Tom. Krew. Dużo krwi. Niemoc. Krzyczał, choć z jego ust nie padały żadne słowa. Biegł, ale ciągle stał w miejscu. Chciał mu pomóc, ale nie mógł. Patrzył, jak ukochany mężczyzna cierpi. Był bezsilny. Był skuty w łańcuchy, których nie mógł rozerwać. Tom umierał. Widział jego błogi uśmiech i poczucie bezpieczeństwa wymalowane na twarzy. Ich spojrzenia na chwilę się skrzyżowały, a potem tak piękne, brązowe tęczówki schowały się za opadającymi powiekami. Jego Tom umarł. Odszedł na zawsze.

- NIEEEEEE! – obudził się z krzykiem, a po jego policzkach zaczęły spływać łzy. Ten sen był tak realistyczny… Dokładnie widział w nim zakrwawione ciało Toma, jego oczy błagające o pomoc i moment, w którym serce przestało bić. Rozejrzał się po pokoju. Na dworze powoli się ściemniało, a w mieszkaniu panowała grobowa cisza. Wstał z łóżka, choć ledwo trzymał się na nogach. Swoje kroki skierował do salonu, gdzie zostawił telefon. Chwycił go w dłonie – pięć nieodebranych połączeń. Tom do niego dzwonił. Uśmiechnął się szeroko, a całe skumulowane w nim ciśnienie opadło. On żył, a jego przeczucia okazały się mylne. Wybrał tak dobrze sobie znany numer chłopaka. Jeden sygnał. Drugi. Trzeci. Po czwartym ktoś odebrał. Ktoś, kto nie był Tomem. Poznał ten głos.

- W końcu, Trümper! Ile można do ciebie dzwonić? – podenerwowany głos Georga Listinga przeszył go na wskroś. Jeszcze nigdy nie słyszał, by ten zielonooki mężczyzna był czymś tak zdenerwowany. Poczuł dziwne ukłucie w klatce piersiowej, a jego dłonie zaczęły się pocić.

- Co jest? – starał się, aby jego głos brzmiał naturalnie, ale skumulowane w nim emocje mu na to nie pozwalały. Cały dygotał z zimna.
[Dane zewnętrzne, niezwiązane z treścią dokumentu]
(** * Firelet core ([lib/flcore.py]): a shallow embedding and its properties

    The development follows the layout of the Python module: input
    validation, the network objects ([Host], [Network], [HostGroup]), the
    rule table, address arithmetic ([net_addr]), and the [FireSet] methods
    ([_oo_forwarded], [compile_rules], [compile_dict], [deploy]).

    Python values are modelled as the code has them: every CSV field is a
    string, a [Network] carries an integer prefix length, the wildcard
    endpoint is [None], dictionaries are finite maps, and every operation
    that can raise returns a [result].

    The embedding comes first, then the vocabulary and the scenarios the
    statements use, then the properties: containment, flattening of host
    groups, reordering of rules, the save gate of [deploy], and what
    [compile_rules] and [compile_dict] put into the chains. *)

From stdpp Require Import gmap strings list fin_maps pretty.
From Stdlib Require Import ZArith Ascii.

Open Scope string_scope.
Open Scope list_scope.
Open Scope Z_scope.

(** ** Exceptions and the result monad *)

(** The exception classes the module can raise.  Messages are kept where
    the source gives a fixed text; formatted messages keep their fixed
    part only. *)
Inductive exn : Type :=
| AssertionError (msg : string)
| Alert (msg : string)
| Exception_ (msg : string)
| KeyError (key : string)
| TypeError (msg : string)
| ValueError
| IndexError
| AddrFormatError
| UnboundLocalError (var : string)
| NameError (var : string)
| RecursionLimit.

Inductive result (A : Type) : Type :=
| OK (a : A)
| Raise (e : exn).
Arguments OK {A} a.
Arguments Raise {A} e.

Definition bind {A B : Type} (r : result A) (k : A → result B) : result B :=
  match r with
  | OK a => k a
  | Raise e => Raise e
  end.

Notation "x ←! r ; k" := (bind r (λ x, k))
  (at level 20, r at level 100, k at level 200, right associativity,
   format "x  ←!  r ; '/' k").
Notation "' pat ←! r ; k" := (bind r (λ x, match x with pat => k end))
  (at level 20, pat pattern, r at level 100, k at level 200,
   right associativity).

(** [map f l] in Python, for an [f] that may raise: elements are visited
    left to right and the first exception is propagated. *)
Fixpoint mapM {A B : Type} (f : A → result B) (l : list A) : result (list B) :=
  match l with
  | [] => OK []
  | x :: l' => y ←! f x; ys ←! mapM f l'; OK (y :: ys)
  end.

(** [assert c, msg]. *)
Definition py_assert (c : bool) (msg : string) : result unit :=
  if c then OK tt else Raise (AssertionError msg).

(** ** Strings *)

(** [sub in s] on Python strings. *)
Fixpoint str_in (sub s : string) : bool :=
  String.prefix sub s ||
  match s with
  | EmptyString => false
  | String _ s' => str_in sub s'
  end.

(** [s.split(c, 1)]: the part before the first [c] and, when there is one,
    the part after it. *)
Fixpoint split_first (c : ascii) (s : string) : string * option string :=
  match s with
  | EmptyString => (EmptyString, None)
  | String a s' =>
      if Ascii.eqb a c then (EmptyString, Some s')
      else let '(hd, tl) := split_first c s' in (String a hd, tl)
  end.

(** [s.split(c)]. *)
Fixpoint split_on (c : ascii) (s : string) : list string :=
  match s with
  | EmptyString => [EmptyString]
  | String a s' =>
      if Ascii.eqb a c then EmptyString :: split_on c s'
      else match split_on c s' with
           | [] => [String a EmptyString]
           | w :: ws => String a w :: ws
           end
  end.

Definition lower_ascii (a : ascii) : ascii :=
  let n := nat_of_ascii a in
  if ((65 <=? n) && (n <=? 90))%nat then ascii_of_nat (n + 32) else a.

(** [s.lower()]. *)
Fixpoint lower (s : string) : string :=
  match s with
  | EmptyString => EmptyString
  | String a s' => String (lower_ascii a) (lower s')
  end.

(** Value of a non-empty string of decimal digits. *)
Fixpoint digits_val_go (acc : N) (s : string) : option N :=
  match s with
  | EmptyString => Some acc
  | String a s' =>
      match Ascii.is_nat a with
      | Some d => digits_val_go (acc * 10 + N.of_nat d)%N s'
      | None => None
      end
  end.

Definition digits_val (s : string) : option N :=
  match s with
  | EmptyString => None
  | _ => digits_val_go 0%N s
  end.

(** [int(s)] for a string: an optional sign and decimal digits (the
    builtin also strips surrounding blanks, which a space-separated CSV
    field never carries). *)
Definition py_int (s : string) : result Z :=
  let signed (neg : bool) (body : string) :=
    match digits_val body with
    | Some n => OK (if neg then - Z.of_N n else Z.of_N n)
    | None => Raise ValueError
    end in
  match s with
  | String "-" body => signed true body
  | String "+" body => signed false body
  | _ => signed false s
  end.

(** ** Input validation *)

Definition validc (c : ascii) : bool :=
  let n := nat_of_ascii c in
  ((31 <? n) && (n <? 127))%nat &&
  negb (bool_decide (n ∈ [34; 39; 60; 62; 96]%nat)).

Fixpoint clean (s : string) : string :=
  match s with
  | EmptyString => EmptyString
  | String x s' => if validc x then String x (clean s') else clean s'
  end.

Definition protocols : list string :=
  ["IP"; "TCP"; "UDP"; "OSPF"; "IS-IS"; "SCTP"; "AH"; "ESP"].

(** ** IP address parsing

    [net_addr] delegates to [netaddr.IPNetwork].  The library is modelled
    for IPv4: an address is a dotted quad of four decimal octets in
    canonical form, a prefix length is a canonical decimal in 0..32, and
    anything else is an [AddrFormatError].  Addresses are 32-bit integers. *)

(** A decimal numeral in canonical form (no leading zero) not above [hi]. *)
Definition canonical_dec (hi : N) (s : string) : option Z :=
  match digits_val s with
  | Some n =>
      if (n <=? hi)%N && String.eqb (pretty n) s then Some (Z.of_N n) else None
  | None => None
  end.

Definition ipv4_of_string (s : string) : option Z :=
  match split_on "." s with
  | [a; b; c; d] =>
      match canonical_dec 255 a, canonical_dec 255 b,
            canonical_dec 255 c, canonical_dec 255 d with
      | Some a, Some b, Some c, Some d =>
          Some (((a * 256 + b) * 256 + c) * 256 + d)
      | _, _, _, _ => None
      end
  | _ => None
  end.

(** [str(IPAddress(x))]. *)
Definition string_of_ipv4 (x : Z) : string :=
  pretty ((x / 16777216) `mod` 256) +:+ "." +:+
  pretty ((x / 65536) `mod` 256) +:+ "." +:+
  pretty ((x / 256) `mod` 256) +:+ "." +:+
  pretty (x `mod` 256).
- Tom miał wypadek… Znaczy, razem mieliśmy, bo jechałem z nim…  – Billowi zrobiło się słabo i czarno przed oczyma. Tom. Wypadek. Wypadek. Krew. Wszystkie jego myśli krążyły wokół słów Georga, który jeszcze przez chwilę rozmawiał z blondynem, a raczej z takie miał wrażenie, że z nim rozmawia. Bill wystrzelił z mieszkania, jak z procy, o mały włos nie spadając ze schodów. Wsiadł do swojego auta, którym nie jeździł wieki i z piskiem opon opuścił garaż. W ciągu tej kilkuminutowej drogi, która dla niego trwała całą wieczność, złamał tyle przepisów drogowych, że z powodzeniem mógłby odebrać nagrodę dla Najgorszego Kierowcy Ameryki.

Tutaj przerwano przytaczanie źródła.